Mojitos: If you're a fan of this lime and mint cocktail, you probably know one of the first steps involves muddling lime leaves. Well, traditionally, this drink was made with a mortar and pestle. Next time you're mixing up a batch of this Cuban cocktail, try muddling the mint with a generous pinch of sugar in your mortar and pestle and prepare to be blown away by the flavors it brings out.

looking at a few glasses and a pitcher of easy mojito for a crowd
Allrecipes Photo

Get the recipe: Easy Mojitos for a Crowd

How to Season a Mortar and Pestle

Some mortar and pestles come pre-seasoned, which is a great choice if you don't feel like going through the process.

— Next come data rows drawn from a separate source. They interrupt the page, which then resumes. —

Lemma spec_ops_ext ops f g : Forall valid_op ops -> same_bits f g -> (spec_ops f ops).2 = (spec_ops g ops).2 /\ same_bits (spec_ops f ops).1 (spec_ops g ops).1.
Proof.
  intros Hv. revert f g. induction Hv as [|op ops Hop _ IH]; intros f g H; [done|]. cbn [spec_ops]. destruct (spec_op_ext f g op Hop H) as [H1 H2].
  destruct (spec_op f op) as [f1 r1], (spec_op g op) as [g1 r2]. cbn in *. subst r2. destruct (IH f1 g1 H2) as [H3 H4]. destruct (spec_ops f1 ops), (spec_ops g1 ops). cbn in *. by subst.
Qed.

(** A string that is long enough for the operations that write. *)
Definition room (p : bytes) (op : bitfieldOp) : Prop := op_code op <> BITFIELDOP_GET -> op_offset op + op_bits op <= 8 * Z.of_nat (length p).

Lemma ops_ok grew ops p : Forall valid_op ops -> bytes_ok p -> Forall (room p) ops -> 8 * Z.of_nat (length p) < 2 ^ 64 ->
  exists p' n, bitfield_ops grew p ops = Some (p', (spec_ops (bit_at p) ops).2, n) /\ bytes_ok p' /\ length p' = length p /\ same_bits (bit_at p') (spec_ops (bit_at p) ops).1 /\ 0 <= n /\ (n = 0 -> same_bits (bit_at p') (bit_at p)).
Proof.
  intros Hv. revert p. induction Hv as [|op ops Hop Hops IH]; intros p Hp Hroom Hlen; [by exists p, 0|]. apply Forall_cons in Hroom as [Hr Hroom]. cbn [bitfield_ops spec_ops].
  assert (H1 : exists p1 ch, bitfield_op grew p op = Some (p1, (spec_op (bit_at p) op).2, ch) /\ bytes_ok p1 /\ length p1 = length p /\ same_bits (bit_at p1) (spec_op (bit_at p) op).1 /\ (ch = false -> same_bits (bit_at p1) (bit_at p))).
  { assert (Hw : op_code op <> BITFIELDOP_GET -> in_string p (op_offset op) (op_bits op)) by (intros Hc; specialize (Hr Hc); pose proof (vo_bits _ Hop); split; [done|destruct (op_sign op); lia|apply Hop|lia]).
    unfold bitfield_op. destruct (op_code op) eqn:Ec; [|apply field_write_ok; [done|by rewrite Ec|by apply Hw]..].
    exists p, false. rewrite get_ok by done. unfold spec_op. rewrite Ec. by split_and!. }
  destruct H1 as (p1 & ch & -> & Hp1 & Hl1 & Hs1 & Hc1). destruct (spec_op (bit_at p) op) as [f1 r1]. cbn [fst snd mbind option_bind] in *.
  destruct (IH p1 Hp1) as (p2 & n & -> & Hp2 & Hl2 & Hs2 & Hn & Hc2); [|lia|]. { eapply Forall_impl; [exact Hroom|]. unfold room. intros o Ho Hc. rewrite Hl1. by apply Ho. }
  cbn [mbind option_bind]. destruct (spec_ops_ext ops (bit_at p1) f1 Hops Hs1) as [E1 E2]. rewrite E1. exists p2, (b2z ch + n). destruct (spec_ops f1 ops) as [f2 rs]. cbn in *. pose proof (b2z_range ch). split_and!; [done|done|lia| |lia|].
  - intros i Hi. rewrite Hs2 by done. by apply E2.
  - intros H0. destruct ch; cbn in H0; [lia|]. intros i Hi. rewrite Hc2 by (done || lia). by apply Hc1.
Qed.

Lemma grow_zero_bits p n : same_bits (bit_at (grow_zero p n)) (bit_at p).
Proof.
  intros i Hi. unfold bit_at, grow_zero. destruct (p !! Z.to_nat (i / 8)) as [b|] eqn:E; [by rewrite (lookup_app_l_Some _ _ _ _ E)|]. apply lookup_ge_None in E. rewrite lookup_app_r by done.
  destruct (replicate _ 0 !! _) as [b|] eqn:E2; [|done]. apply lookup_replicate in E2 as [-> _]. apply Z.bits_0.
Qed.

Lemma highest_ge ops h op : h <= fold_left (fun h op => match op_code op with BITFIELDOP_GET => h | _ => if h <? op_offset op + op_bits op - 1 then op_offset op + op_bits op - 1 else h end) ops h /\
  (op ∈ ops -> op_code op <> BITFIELDOP_GET -> op_offset op + op_bits op - 1 <= fold_left (fun h op => match op_code op with BITFIELDOP_GET => h | _ => if h <? op_offset op + op_bits op - 1 then op_offset op + op_bits op - 1 else h end) ops h).
Proof.
  revert h. induction ops as [|o ops IH]; intros h; cbn [fold_left]; [split; [lia|by intros ?%elem_of_nil]|]. set (h' := match op_code o with BITFIELDOP_GET => h | _ => _ end). destruct (IH h') as [H1 H2].
  assert (Hh : h <= h' /\ (op_code o <> BITFIELDOP_GET -> op_offset o + op_bits o - 1 <= h')) by (unfold h'; destruct (op_code o); [by split; [lia|]| |]; destruct (Z.ltb_spec h (op_offset o + op_bits o - 1)); split; lia).
  split; [lia|]. intros [->|Hin]%elem_of_cons Hc; [destruct Hh as [_ Hh]; specialize (Hh Hc); lia|by apply H2].
Qed.

Lemma highest_lt ops : Forall valid_op ops -> highest_write_offset ops < 2 ^ 63 + 64.
Proof.
  unfold highest_write_offset. assert (H0 : 0 < 2 ^ 63 + 64) by lia. revert H0. generalize 0 as h. intros h Hh Hv. revert h Hh. induction Hv as [|op ops Hop _ IH]; intros h Hh; cbn [fold_left]; [done|]. apply IH.
  destruct Hop as [Hb Ho _]. assert (op_bits op <= 64) by (destruct (op_sign op); lia). destruct (op_code op); [done| |]; destruct (h <? _); lia.
Qed.

Lemma readonly_room ops p : readonly ops = true -> Forall (room p) ops.
Proof.
  intros Er. apply Forall_forall. intros op Hop Hc. exfalso. apply Hc. unfold readonly in Er. rewrite forallb_forall in Er. specialize (Er op ltac:(by apply list_elem_of_In)). by destruct (op_code op).
Qed.

Lemma grown_room ops p : bytes_ok p -> 8 * Z.of_nat (length p) < 2 ^ 63 -> Forall valid_op ops ->
  let g := grow_zero p (Z.to_nat (Z.shiftr (highest_write_offset ops) 3) + 1) in bytes_ok g /\ 8 * Z.of_nat (length g) < 2 ^ 64 /\ Forall (room g) ops.
Proof.
  intros Hp Hlen Hv. set (h := highest_write_offset ops). intros g. assert (Hh0 : 0 <= h) by (exact (proj1 (highest_ge ops 0 (mkOp 0 0 BITFIELDOP_GET BFOVERFLOW_WRAP 1 false)))). pose proof (highest_lt ops Hv) as Hh1. fold h in Hh1.
  assert (Hd : h < 8 * (h / 8) + 8 <= h + 8) by (pose proof (Z.div_mod h 8 ltac:(lia)); pose proof (Z.mod_pos_bound h 8 ltac:(lia)); lia). assert (Hd0 : 0 <= h / 8) by (apply Z.div_pos; lia).
  assert (Hgl : h < 8 * Z.of_nat (length g) < 2 ^ 64) by (unfold g, grow_zero; rewrite length_app, length_replicate, shift3; lia).
  split_and!; [unfold g, grow_zero; apply Forall_app; split; [done|]; apply Forall_replicate; by vm_compute|lia|].
  apply Forall_forall. intros op Hop Hc. destruct (highest_ge ops 0 op) as [_ Hge]. specialize (Hge Hop Hc). fold (highest_write_offset ops) in Hge. fold h in Hge. lia.
Qed.

(** The operations on a key: the replies and the bits are those of the specification, and
    an execution that counts no change leaves the bits as they were. *)
Lemma field_run_ok read_only v ops : v <> OtherType -> bytes_ok (contents v) -> 8 * Z.of_nat (length (contents v)) < 2 ^ 63 -> Forall valid_op ops -> (readonly ops = false -> read_only = false) ->
  exists v' n, bitfield_run read_only v ops = Some (Replies (spec_ops (bit_at (contents v)) ops).2, v', n) /\ v' <> OtherType /\ bytes_ok (contents v') /\
    same_bits (bit_at (contents v')) (spec_ops (bit_at (contents v)) ops).1 /\ 0 <= n /\ (n = 0 -> same_bits (bit_at (contents v')) (bit_at (contents v))) /\ (readonly ops = true -> v' = v).
Proof.
  intros Ht Hp Hlen Hv Hro. unfold bitfield_run. destruct (readonly ops) eqn:Er.
  - destruct (ops_ok false ops (contents v) Hv Hp (readonly_room _ _ Er) ltac:(lia)) as (p' & n & He & _ & _ & Hs & Hn & Hc).
    assert (Hsame : forall f, same_bits (spec_ops f ops).1 f).
    { clear -Er Hv. induction Hv as [|op ops Hop _ IH]; intros f; [done|]. cbn [readonly forallb] in Er. apply andb_true_iff in Er as [E1 E2]. cbn [spec_ops]. unfold spec_op. destruct (op_code op); [|done..]. specialize (IH E2 f). by destruct (spec_ops f ops). }
    rewrite He. cbn [mbind option_bind]. exists v, n. destruct v; try done; (split_and!; try done; intros i Hi; symmetry; by apply Hsame).
  - rewrite Hro by done. destruct (grown_room ops (contents v) Hp Hlen Hv) as (Hg1 & Hg2 & Hg3). set (g := grow_zero _ _) in *.
    destruct (ops_ok (bool_decide (length (contents v) < length g)%nat) ops g Hv Hg1 Hg3 Hg2) as (p' & n & He & Hok & _ & Hs & Hn & Hc). rewrite He. cbn [mbind option_bind].
    destruct (spec_ops_ext ops (bit_at g) (bit_at (contents v)) Hv (grow_zero_bits _ _)) as [E1 E2]. rewrite E1. exists (Str p'), n.
    assert (Hbits : same_bits (bit_at p') (spec_ops (bit_at (contents v)) ops).1) by (intros i Hi; rewrite Hs by done; by apply E2).
    assert (Hkeep : n = 0 -> same_bits (bit_at p') (bit_at (contents v))) by (intros H0 i Hi; rewrite Hc by done; by apply grow_zero_bits).
    destruct v; (done || split_and!; done).
Qed.
(* ===== verification/BitposSpec.v ===== *)
(** Bitmaps: the search for the first bit with a value, by words and in a range, and the
    commands that read and write one bit. *)

From S2P Require Import Prelude Bits Bitfield BitfieldSpec Bitmap BitmapSpec.

Module BitposSpec.
Import Bitfield BitfieldSpec Bitmap BitmapSpec.

(** * The first bit *)

Definition no_bit (f : Z -> bool) (bit : bool) (lo hi : Z) : Prop := forall i, lo <= i < hi -> f i <> bit.
Definition first_bit (f : Z -> bool) (bit : bool) (lo hi i : Z) : Prop := lo <= i < hi /\ f i = bit /\ no_bit f bit lo i.

(** The first position from [lo] on among [n], if there is one. *)
Fixpoint find_bit (f : Z -> bool) (bit : bool) (lo : Z) (n : nat) : option Z :=
  match n with O => None | S n => if Bool.eqb (f lo) bit then Some lo else find_bit f bit (lo + 1) n end.

Lemma find_bit_cases f bit lo n : match find_bit f bit lo n with Some i => first_bit f bit lo (lo + Z.of_nat n) i | None => no_bit f bit lo (lo + Z.of_nat n) end.
Proof.
  revert lo. induction n as [|n IH]; intros lo; cbn [find_bit]; [intros i Hi; lia|]. destruct (Bool.eqb (f lo) bit) eqn:E.
  - apply eqb_prop in E. split_and!; [lia|lia|done|]. intros j Hj. lia.
  - apply eqb_false_iff in E. specialize (IH (lo + 1)). destruct (find_bit f bit (lo + 1) n) as [i|].
    + destruct IH as (H1 & H2 & H3). split_and!; [lia|lia|done|]. intros j Hj. destruct (decide (j = lo)) as [->|]; [done|]. apply H3. lia.
    + intros j Hj. destruct (decide (j = lo)) as [->|]; [done|]. apply IH. lia.
Qed.

Lemma find_bit_first f bit lo n i : first_bit f bit lo (lo + Z.of_nat n) i -> find_bit f bit lo n = Some i.
Proof.
  intros (H1 & H2 & H3). pose proof (find_bit_cases f bit lo n) as H. destruct (find_bit f bit lo n) as [j|]; [|exfalso; by apply (H i)].
  destruct H as (J1 & J2 & J3). f_equal. destruct (Z.lt_total i j) as [Hlt|[->|Hlt]]; [exfalso; by apply (J3 i); [lia|]|done|exfalso; by apply (H3 j); [lia|]].
Qed.

Lemma find_bit_none f bit lo n : no_bit f bit lo (lo + Z.of_nat n) -> find_bit f bit lo n = None.
Proof. intros H. pose proof (find_bit_cases f bit lo n) as Hc. destruct (find_bit f bit lo n) as [j|]; [|done]. destruct Hc as (J1 & J2 & _). exfalso. by apply (H j). Qed.

Lemma first_exists f bit lo hi i : lo <= i < hi -> f i = bit -> exists j, first_bit f bit lo hi j /\ j <= i.
Proof.
  intros Hi Hf. pose proof (find_bit_cases f bit lo (Z.to_nat (i + 1 - lo))) as H. replace (lo + Z.of_nat (Z.to_nat (i + 1 - lo))) with (i + 1) in H by lia.
  destruct (find_bit f bit lo _) as [j|]; [|exfalso; apply (H i); [lia|done]]. destruct H as (H1 & H2 & H3). exists j. split; [|lia]. split_and!; [lia|lia|done|done].
Qed.

(** * Searching a string *)

Section Search.
Variable bit : bool.

(** A byte that is skipped has no bit with the value. *)
Lemma skip_bits b : urange 8 b -> if b =? skip_byte bit then forall i, 0 <= i < 8 -> byte_bit b i <> bit else exists i, 0 <= i < 8 /\ byte_bit b i = bit.
Proof.
  intros Hb. destruct (Z.eqb_spec b (skip_byte bit)) as [->|Hne].
  - intros i Hi. unfold byte_bit, skip_byte. destruct bit; [by rewrite Z.bits_0|]. change 255 with (Z.ones 8). by rewrite Z.ones_spec_low by lia.
  - pose proof (find_bit_cases (byte_bit b) bit 0 8) as H. destruct (find_bit _ _ _ _) as [i|]; [destruct H as (H1 & H2 & _); by exists i|]. exfalso. apply Hne.
    apply (bits_eq 8); [lia|done|unfold skip_byte; by destruct bit; vm_compute|]. intros k Hk. specialize (H (7 - k) ltac:(change (Z.of_nat 8) with 8; lia)). unfold byte_bit in H. replace (7 - (7 - k)) with k in H by lia.
    unfold skip_byte. destruct bit; [rewrite Z.bits_0; by destruct (Z.testbit b k)|]. change 255 with (Z.ones 8). rewrite Z.ones_spec_low by lia. by destruct (Z.testbit b k).
Qed.

Lemma pos_aligned_ok addr s pos : exists d c found, pos_aligned bit addr s pos = (found, c, pos + 8 * Z.of_nat (length d)) /\ s = d ++ c /\ Forall (fun b => b = skip_byte bit) d /\
  (found = true -> exists b c', c = b :: c' /\ b <> skip_byte bit).
Proof.
  revert addr pos. induction s as [|b s IH]; intros addr pos; cbn [pos_aligned]; [exists [], [], false; cbn; by rewrite Z.add_0_r|].
  destruct (negb (Z.land addr 7 =? 0)); [|exists [], (b :: s), false; cbn; by rewrite Z.add_0_r]. destruct (Z.eqb_spec b (skip_byte bit)) as [->|Hne]; cbn [negb].
  - destruct (IH (addr + 1) (pos + 8)) as (d & c & found & -> & -> & Hd & Hf). exists (skip_byte bit :: d), c, found. split_and!; [|done|by constructor|done]. cbn [length]. f_equal. lia.
  - exists [], (b :: s), true. cbn. rewrite Z.add_0_r. split_and!; try done. intros _. by exists b, s.
Qed.

Lemma skip_word_bytes bs : bytes_ok bs -> length bs = 8%nat -> le_val bs = skip_word bit -> bs = replicate 8 (skip_byte bit).
Proof. intros Hb Hl E. rewrite <- (le_bytes_val bs Hb), Hl, E. unfold skip_word, skip_byte. by destruct bit. Qed.

Lemma pos_words_ok fuel l pos : bytes_ok l -> (length l <= fuel)%nat -> exists d c, pos_words bit fuel l pos = Some (c, pos + 8 * Z.of_nat (length d)) /\ l = d ++ c /\ Forall (fun b => b = skip_byte bit) d /\
  ((length c < 8)%nat \/ exists k b, (k < 8)%nat /\ c !! k = Some b /\ b <> skip_byte bit).
Proof.
  revert l pos. induction fuel as [|fuel IH]; intros l pos Hl Hf; cbn [pos_words]; destruct (Z.leb_spec 8 (Z.of_nat (length l))) as [Hge|Hlt]; cbn [negb].
  1: lia. 1, 3: exists [], l; cbn; rewrite Z.add_0_r; split_and!; try done; left; lia.
  assert (Hl8 : length (take 8 l) = 8%nat) by (rewrite length_take; lia). assert (Hb8 : bytes_ok (take 8 l)) by (by apply Forall_take). unfold word64. rewrite drop_0.
  destruct (Z.eqb_spec (le_val (take 8 l)) (skip_word bit)) as [E|Hne]; cbn [negb].
  - pose proof (skip_word_bytes _ Hb8 Hl8 E) as Et. destruct (IH (drop 8 l) (pos + 64)) as (d & c & -> & Ed & Hd & Hc); [by apply Forall_drop|rewrite length_drop; lia|].
    exists (take 8 l ++ d), c. rewrite <- app_assoc, <- Ed, take_drop. split_and!; [|done|apply Forall_app; split; [rewrite Et; by apply Forall_replicate|done]|done]. rewrite length_app, Hl8. do 2 f_equal. lia.
  - exists [], l. cbn. rewrite Z.add_0_r. split_and!; try done. right.
    destruct (decide (Forall (fun b => b = skip_byte bit) (take 8 l))) as [Hall|Hex].
    + exfalso. apply Hne. assert (Et : take 8 l = replicate 8 (skip_byte bit)) by (symmetry; apply replicate_as_Forall_2; [done|]; eapply Forall_impl; [exact Hall|]; done). rewrite Et. unfold skip_word, skip_byte. by destruct bit.
    + apply not_Forall_Exists, Exists_exists in Hex as (b & Hin & Hb); [|intros x; solve_decision]. apply list_elem_of_lookup in Hin as [k Hk]. pose proof (lookup_lt_Some _ _ _ Hk). exists k, b. split_and!; [lia| |done]. by rewrite lookup_take_lt in Hk by lia.
Qed.

Lemma bit_at_app_r d c i : 0 <= i -> bit_at (d ++ c) (8 * Z.of_nat (length d) + i) = bit_at c i.
Proof.
  intros Hi. unfold bit_at. assert (Hd : 0 <= i / 8) by (apply Z.div_pos; lia). rewrite (Z.mul_comm 8), Z.div_add_l, (Z.add_comm (_ * 8)), Z.mod_add by lia.
  replace (Z.to_nat (Z.of_nat (length d) + i / 8)) with (length d + Z.to_nat (i / 8))%nat by lia. by rewrite lookup_app_r, Nat.add_sub' by lia.
Qed.

Lemma bit_at_app_l d c i : 0 <= i < 8 * Z.of_nat (length d) -> bit_at (d ++ c) i = bit_at d i.
Proof. intros Hi. unfold bit_at. destruct (byte_in d i Hi) as [b Hb]. by rewrite Hb, (lookup_app_l_Some _ _ _ _ Hb). Qed.

Lemma bit_at_end c i : 8 * Z.of_nat (length c) <= i -> bit_at c i = false.
Proof. intros Hi. unfold bit_at. rewrite lookup_ge_None_2; [done|]. assert (Z.of_nat (length c) <= i / 8) by (apply Z.div_le_lower_bound; lia). lia. Qed.

Lemma skipped_no_bit d : Forall (fun b => b = skip_byte bit) d -> no_bit (bit_at d) bit 0 (8 * Z.of_nat (length d)).
Proof.
  intros Hd i Hi. destruct (byte_in d i Hi) as [b Hb]. pose proof (Forall_lookup_1 _ _ _ _ Hd Hb) as Eb. cbn in Eb. destruct (div_split i) as [Ei Mi]. assert (0 <= i / 8) by (apply Z.div_pos; lia).
  replace i with (8 * Z.of_nat (Z.to_nat (i / 8)) + i mod 8) by lia. rewrite (bit_at_byte d _ b) by (done || lia). subst b. pose proof (skip_bits (skip_byte bit)) as Hs. rewrite Z.eqb_refl in Hs. apply Hs; [unfold skip_byte; by destruct bit; vm_compute|done].
Qed.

Stone models, like granite, marble, or molcajete, are made of natural materials and require some refining before being food safe. Non-porous materials like glass or ceramic don't need any seasoning to get started. Simply give them a good, soap-less scrub, and you're ready to go.

The first thing you should do when you pull your mortar and pestle out of the box is rinsed it with hot water. You can even fully submerge it for a bit if it looks particularly dusty. Remove any loose grit or dirt, then rinse and repeat until completely clean. Next, grind raw white rice into the mortar, looking for bits of grit or rock.

Once you've made a fine powder, discard it and start again, along with a splash of water in each subsequent batch. Do this until there are no particles or tinge of color in your rice. Finally, give your mortar and pestles a good scrub with a firm bristles brush and warm water, followed by a long rinse.

How to Clean a Mortar and Pestle

The best method of cleaning your new mortar and pestle depends on the material it's made from. For versions made of porous rock like granite, a good scrubbing is your best friend. Once you've seasoned it, daily maintenance is a breeze. The most important thing is never to use soap on porous materials; soap and food coated in soap can get trapped in the holes and leave an unpleasant taste behind.

All you need is a firm bristled brush and a few solid minutes of elbow grease while running it under warm water. Just make sure to let it dry completely before stacking it or storing it.For ceramic or other smooth surfaces like glass or brass require little more than a few swipes with hot water and the abrasive side of the sponge.